I'm bisexual. That's how I describe myself to whoever I am dating, it's the answer I give to people whenever they ask: "are you gay, or straight?" When I go for sexual health checks, that's the box I tick. It's the community I love the most because we exist in a state of flux with no regard for binaries or false dichotomies, and cancelled subscription from the belief that love and intimacy and human connection is gender bound (no matter how terrified of relationships you are... *ahem*, hello *waves*).
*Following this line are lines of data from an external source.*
(** The options are read back into the discipline they were written from. *)
Lemma reads_qdisc q data :
  wf_qdisc q -> qdiscPayload q = inr data ->
  reads (sticky qdisc_step) data (Some None) (Some (Some (set_qdisc_Attrs zero_qattrs (qdisc_seen q)))).
Proof.
  intros [_ Hq] Hd. destruct q as [a b m|a b m|a o|a o|a r l b|a|a k]; [done| | | | | |];
    cbn [qdiscPayload qdisc_Type add_child NewRtAttr] in Hd.
  - injection Hd as <-. eapply reads_cons; [apply reads_qdisc_kind|]. apply reads_qdisc_options.
    intros d Hd. cbn [payload] in Hd. destruct Hq as [Hb Hm].
    change (qdisc_of_kind "prio") with (Prio zero_qattrs 0 (replicate 16 0)). cbn [qdisc_options].
    unfold DeserializeTcPrioMap.
    rewrite (Deserialize_exact _ d) with (2 := Hd) by (unfold fits; cbn; split; [lia|done]).
    cbn. by rewrite uint1_small.
  - injection Hd as <-. eapply reads_cons; [apply reads_qdisc_kind|]. apply reads_qdisc_options.
    intros d Hd. change (qdisc_of_kind "htb") with (Htb zero_qattrs (mkHtbOptions 0 0 0 0 0)).
    cbn [qdisc_options]. erewrite nested_reads; [reflexivity| | |exact Hd].
    { constructor; [by apply small_struct|done]. }
    apply reads_leaf. intros d' Hd'. unfold htb_step. tc_branch. unfold DeserializeTcHtbGlob.
    rewrite (Deserialize_exact _ d') with (2 := Hd') by fields_fit. by destruct o.
  - injection Hd as <-. eapply reads_cons; [apply reads_qdisc_kind|].
    rewrite netem_options_eq. apply reads_qdisc_options. rewrite <- netem_options_eq. intros d Hd.
    change (qdisc_of_kind "netem") with (Netem zero_qattrs zero_netem). cbn [qdisc_options].
    by rewrite (parseNetemData_read o d Hq Hd).
  - injection Hd as <-. eapply reads_cons; [apply reads_qdisc_kind|]. apply reads_qdisc_options.
    intros d Hd. destruct Hq as (Hr & Hl & Hb).
    change (qdisc_of_kind "tbf") with (Tbf zero_qattrs 0 0 0).
    cbn [qdisc_options]. assert (uint_n 4 r = r mod 2 ^ 32) as Hrr by done. rewrite Hrr in Hd.
    pose proof (Z.mod_pos_bound r (2 ^ 32) ltac:(lia)) as Hb32.
    rewrite (nested_reads _ _ _ _ _ (r mod 2 ^ 32, l, b) d) with (3 := Hd); [done| |].
    { constructor; [by apply small_struct|done]. }
    apply reads_leaf. intros d' Hd'. unfold tbf_step. tc_branch. unfold DeserializeTcTbfQopt.
    rewrite (Deserialize_exact _ d') with (2 := Hd') by fields_fit. done.
  - destruct (Z.eqb_spec (q_Parent a) HANDLE_INGRESS); [|done].
    injection Hd as <-. eapply reads_cons; [apply reads_qdisc_kind|]. by apply reads_qdisc_options.
  - injection Hd as <-. eapply reads_cons; [apply reads_qdisc_kind|]. destruct Hq as [Hk _].
    rewrite Hk. by apply reads_qdisc_options.
Qed.

(** ** Messages *)

Lemma int32_id v : - 2 ^ 31 <= v < 2 ^ 31 -> int32 v = v.
Proof.
  intros Hv. rewrite <- (int32_uint v Hv) at 2. unfold int32, uint_n.
  change (256 ^ Z.of_nat 4) with (2 ^ 32). by rewrite Z.mod_mod by lia.
Qed.

Lemma read_tc_msg ix h p info body sp :
  fits_attrs ix h p -> u32 info ->
  DeserializeTcMsg (mkSlice (layout (tc_msg ix h p info) ++ body) sp) = Returned (mkTcMsg 0 ix h p info)
  /\ sub_from (mkSlice (layout (tc_msg ix h p info) ++ body) sp) (Sizeof TcMsg) = Returned (mkSlice body sp).
Proof.
  intros (Hi & Hh & Hp) Hn. unfold tc_msg. rewrite layout_DataOf, int32_id by done. split.
  - apply Deserialize_Serialize. unfold fits; cbn; unfold u32 in *. split_and!; try done; lia.
  - apply sub_from_body, length_Serialize.
Qed.

(** An attribute takes a header, its data and its children, each rounded up. *)
Definition fits_in (n : nat) (d : request_data) : Prop :=
  match d with DAttr _ _ _ => (rtaAlignOf (data_Len d) <= n)%nat | _ => False end.
Lemma reads_u32 i sel :
  u32 i -> TcU32Sel_Serialize match_all = Returned sel ->
  reads u32_step [NewRtAttr TCA_U32_SEL (Some sel);
    DAttr (uint_n 2 TCA_U32_ACT) None [DAttr (uint_n 2 TCA_ACT_TAB) None (action_options i)]]
    (inr (mkU32State 0 false false)) (inr (mkU32State i true false)).
Proof.
  intros Hi Hs. eapply (reads_cons _ _ _ _ (inr (mkU32State 0 true false))).
  - apply reads_leaf. intros d Hd. unfold u32_step. cbn [ended redir detailed]. tc_branch.
    rewrite (TcU32Sel_roundtrip match_all sel d match_all_wf Hs Hd). done.
  - apply reads_attr. intros d Hd. unfold u32_step. cbn [ended redir detailed]. tc_branch.
    assert (Forall small_attr [DAttr (uint_n 2 TCA_ACT_TAB) None (action_options i)]) as Htab.
    { constructor; [|done]. apply (fits_in_small 84); [done|]. apply fits_in_attr.
      pose proof (fits_in_children _ _ (action_fits i)). cbn [action_options length] in *.
      change (rtaAlignOf (length (bytes_of None))) with 0%nat. lia. }
    destruct (nested_layout d _ _ _ Htab Hd)
      as (attrs & -> & Hv). cbn [obind].
    destruct attrs as [|[t v] [|]]; try done. cbn [map attr_view view_of attr_Type attr_Value] in Hv |- *.
    injection Hv as -> Hv. rewrite uint_n_idem. tc_branch.
    assert (Forall small_attr (action_options i)) as Hact.
    { eapply Forall_impl; [exact (action_fits i)|]. intros x. by apply fits_in_small. }
    destruct (nested_layout v TCA_ACT_TAB _ _ Hact Hv) as (attrs & -> & Hv'). cbn [obind default]. unfold id.
    by apply (reads_action i (mkU32State 0 true false)).
Qed.

(** Attributes under one that may have none. *)
Lemma ParseRouteAttr_payload t cs (d : slice) :
  Forall small_attr cs -> items d = payload (DAttr t None cs) ->
  exists attrs, ParseRouteAttr d = Returned (Some attrs) /\ map attr_view attrs = map view_of cs.
Proof.
  destruct d as [b sp]. cbn [items]. intros Hs ->.
  replace (payload (DAttr t None cs)) with (concat (map layout cs)) by by destruct cs.
  by apply ParseRouteAttr_layout.
Qed.

Lemma fw_options_fits a o :
  wf_filter (Fw a o) -> Forall (fits_in 3100) (fw_options o) /\ (children_len (fw_options o) <= 3136)%nat.
Proof.
  intros (_ & _ & _ & Hc & Hm & Hi & Hp & Hr & Ht).
  destruct (police_fits o Hr Ht) as [Hf Hl]. pose proof (fits_in_children _ _ Hf) as Hch.
  assert (fits_in 3100 (fold_left add_child (fw_police_options o) (NewRtAttr TCA_FW_POLICE None))) as Hpol.
  { unfold NewRtAttr. rewrite fold_add_child. apply fits_in_attr. cbn [app].
    change (rtaAlignOf (length (bytes_of None))) with 0%nat. lia. }
  assert (forall t v, fits_in 8 (NewRtAttr t (Some (put_uint 4 v)))) as Hu.
  { intros t v. apply fits_in_attr. cbn [bytes_of default]. unfold id.
    rewrite length_put_uint, children_len_nil. by apply Nat.leb_le. }
  pose proof (fits_in_kind TCA_FW_INDEV _ Hi) as Hdev.
  assert (forall n (b : bool) d, fits_in n d -> (n <= 3100)%nat ->
    Forall (fits_in 3100) (when b d) /\ (children_len (when b d) <= n)%nat) as Hwhen.
  { intros n [] d Hd Hn; unfold when; split; try done.
    - apply List.Forall_cons; [by eapply fits_in_mono|done].
    - rewrite children_len_cons, children_len_nil. apply fits_in_len in Hd. lia.
    - rewrite children_len_nil. lia. }
  unfold fw_options.
  destruct (Hwhen 8%nat (negb (fw_Mask o =? 0)) _ (Hu TCA_FW_MASK (fw_Mask o)) ltac:(lia)) as [H1 L1].
  destruct (Hwhen 20%nat (negb (String.eqb (fw_InDev o) "")) _ Hdev ltac:(lia)) as [H2 L2].
  destruct (Hwhen 3100%nat (negb (bool_decide (fw_Police o = zero_police))) _ Hpol ltac:(lia)) as [H3 L3].
  destruct (Hwhen 8%nat (negb (fw_ClassId o =? 0)) _ (Hu TCA_FW_CLASSID (fw_ClassId o)) ltac:(lia)) as [H4 L4].
  split; [by repeat apply Forall_app_2|].
  assert (forall l l', children_len (l ++ l') = children_len l + children_len l')%nat as Happ.
  { intros l l'. unfold children_len. rewrite fold_left_app, children_len_acc. unfold children_len. lia. }
  rewrite !Happ. lia.
Qed.

(** The attributes FilterAdd sends, and how FilterList reads them. *)
Lemma filter_attrs f :
  wf_filter f ->
  exists cs, filter_options f = Returned cs /\ Forall small_attr cs /\ (children_len cs <= 3136)%nat
  /\ reads filter_step [NewRtAttr TCA_KIND (Some (ZeroTerminated (filter_Type f)));
                        fold_left add_child cs (NewRtAttr TCA_OPTIONS None)]
       (inr (None, false)) (inr (Some (set_filter_Attrs zero_fattrs (filter_seen f)), true)).
Proof.
  intros Hw. pose proof Hw as (_ & _ & _ & Hf).
  assert (forall st d0, reads filter_step [NewRtAttr TCA_KIND (Some (ZeroTerminated (filter_Type f)))]
            (inr (st, d0)) (inr (Some (filter_of_kind (filter_Type f)), d0))) as Hkind.
  { intros st d0. apply reads_leaf. intros d Hd. unfold filter_step. tc_branch.
    destruct (drop_last_kind d _ Hd) as (b & -> & Hb). cbn [obind]. by rewrite Hb. }
  destruct f as [a i|a o|a k]; [| |done]; cbn [filter_options].
  - destruct (u32_options_eq i Hf) as (sel & Hs & Hl & Ho). eexists. split; [exact Ho|].
    pose proof (u32_fits i sel Hl) as Hfit.
    assert (Forall small_attr [NewRtAttr TCA_U32_SEL (Some sel);
      DAttr (uint_n 2 TCA_U32_ACT) None [DAttr (uint_n 2 TCA_ACT_TAB) None (action_options i)]]) as Hsm.
    { eapply Forall_impl; [exact Hfit|]. intros x. by apply fits_in_small. }
    split; [done|]. split; [pose proof (fits_in_children _ _ Hfit); cbn [length] in *; lia|].
    eapply reads_cons; [apply Hkind|]. change (NewRtAttr TCA_OPTIONS None) with (DAttr (uint_n 2 TCA_OPTIONS) None []).
    rewrite fold_add_child. apply reads_attr.
    intros d Hd. unfold filter_step. tc_branch.
    change (filter_of_kind (filter_Type (U32 a i))) with (U32 zero_fattrs 0). cbv iota.
    destruct (ParseRouteAttr_payload _ _ d Hsm Hd) as (attrs & -> & Hv). cbn [obind].
    unfold parseU32Data. by rewrite (reads_u32 i sel Hf Hs attrs Hv).
  - eexists. split; [done|]. destruct (fw_options_fits a o Hw) as [Hfit Hlen].
    assert (Forall small_attr (fw_options o)) as Hsm.
    { eapply Forall_impl; [exact Hfit|]. intros x. by apply fits_in_small. }
    split; [done|]. split; [done|]. eapply reads_cons; [apply Hkind|].
    change (NewRtAttr TCA_OPTIONS None) with (DAttr (uint_n 2 TCA_OPTIONS) None []).
    rewrite fold_add_child. apply reads_attr. intros d Hd.
    unfold filter_step. tc_branch.
    change (filter_of_kind (filter_Type (Fw a o))) with (Fw zero_fattrs zero_fw). cbv iota. unfold nested.
    destruct (ParseRouteAttr_payload _ _ d Hsm Hd) as (attrs & -> & Hv). cbn [obind].
    by rewrite (reads_fw a o Hw attrs Hv).
Qed.

Lemma read_filter_data f cs sp :
  wf_filter f -> filter_options f = Returned cs ->
  let data := [NewRtAttr TCA_KIND (Some (ZeroTerminated (filter_Type f)));
               fold_left add_child cs (NewRtAttr TCA_OPTIONS None)] in
  (length (concat (map layout data)) <= 3900)%nat
  /\ read_filter (mkSlice (concat (map layout (filter_msg f :: data))) sp)
     = Returned (inr (Some (filter_seen f))).
Proof.
  intros Hw Hc data. destruct (filter_attrs f Hw) as (cs' & Hcs & Hsm & Hlen & Hr).
  rewrite Hc in Hcs. injection Hcs as <-. fold data in Hr.
  pose proof Hw as (Ha & Hp & Hq & Hf).
  assert (Hk : (String.length (filter_Type f) <= 15)%nat) by (destruct f; cbn; [lia|lia|done]).
  pose proof (fits_in_kind TCA_KIND _ Hk) as Hkind.
  assert (fits_in 3140 (fold_left add_child cs (NewRtAttr TCA_OPTIONS None))) as Hopt.
  { unfold NewRtAttr. rewrite fold_add_child. apply fits_in_attr. cbn [app].
    change (rtaAlignOf (length (bytes_of None))) with 0%nat. lia. }
  split.
  { subst data. cbn [map concat]. rewrite !length_app, !length_layout.
    apply fits_in_len in Hkind, Hopt. cbn [length]. lia. }
  destruct (ParseRouteAttr_layout data sp) as (attrs & Hpa & Hv).
  { constructor; [by apply (fits_in_small 20)|constructor; [by apply (fits_in_small 3140)|done]]. }
  cbn [map concat]. unfold read_filter, filter_msg. set (a := filter_Attrs f) in *.
  assert (0 <= Swap16 (f_Protocol a) < 65536) as Hsw by by apply Swap16_range.
  assert (u32 (MakeHandle (f_Priority a) (Swap16 (f_Protocol a)))) as Hinfo.
  { rewrite MakeHandle_eq by done. unfold u32. lia. }
  destruct (read_tc_msg _ _ _ _ (concat (map layout data)) sp Ha Hinfo) as [-> ->]. cbn [obind].
  rewrite Hpa. cbn [obind tcm_Info tcm_Ifindex tcm_Handle tcm_Parent].
  rewrite MajorMinor_MakeHandle, Swap16_involutive by done.
  rewrite (Hr attrs Hv). cbn [obind]. do 3 f_equal. subst a.
  destruct f as [[] i|[] o|[] k]; done.
Qed.

End filter_wire.

(** * What is on the wire *)

(** When FilterAdd reports success, the message it sent is an RTM_NEWTFILTER that FilterList
    reads as the same filter: priority and protocol in the byte order of the network, the link a
    u32 filter redirects to, the class, device, mark mask and policing of a firewall filter with
    its rate tables. *)
Theorem FilterAdd_wire {E : Endian} {W} {K : Kernel W} rounds f (s : NS W) s' :
  wf_filter f -> FilterAdd rounds f s = (Ended (Returned None), s') ->
  exists fd b t m, calls s' = (calls s ++ t)%list /\ mkCall (Sendto fd b) None ∈ t
    /\ ParseNetlinkMessage (mkSlice b []) = Some [m] /\ m_Type m = RTM_NEWTFILTER
    /\ filters_of_msgs [m_Data m] = Returned (inr [filter_seen f]).
Proof.
  intros Hw. destruct (filter_attrs f Hw) as (cs & Hcs & _).
  destruct (read_filter_data f cs [] Hw Hcs) as [Hlen Hread].
  unfold FilterAdd, mbind_ at 1, new_request at 1. rewrite Hcs. unfold mlift, mbind_ at 1. unfold mbind_ at 1.
  destruct (Execute rounds _ NETLINK_ROUTE 0 _) as [[[[e|res]|h]|] s3] eqn:Ex; [done| |done|done].
  intros [= <-]. apply tc_sent in Ex as (fd & b & t & m & Ht & Hs & Hp & Hty & Hm); [|exact Hlen].
  exists fd, b, t, m. do 4 (split; [done|]). cbn [filters_of_msgs]. rewrite Hm.
  fold (filter_msg f). rewrite Hread. done.
Qed.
Having said all of this, I think there is importance in claiming the word "gay". Not because that's the box I fit into; but because just like the part of me that wants to ravage a particularly good looking man, gay is also a part that floats around inside of the wholeness that is Meg. God made all of the parts of me. And all of those parts deserve to be embraced and protected by an anger that used to look like shame. To quote the Bras n Things advertisement, "I am many things." And so long as those things are honest to myself and respectful towards others, I don't see any good reason for them to hide. After all, to be as completely loved as I want to be, I need to be brave and let whoever I choose to have in my life see all the things that there are to love. I am silly, I study psychology and counselling, I'm not very good at exercise but I try, I am a bit of a bitch, I am a good friend, and I am gay and I am straight and right now I am hungry for lunch.
Anyway, that's why I shared the post. Because, simply, it was funny. And, not so simply, because of everything I just wrote about.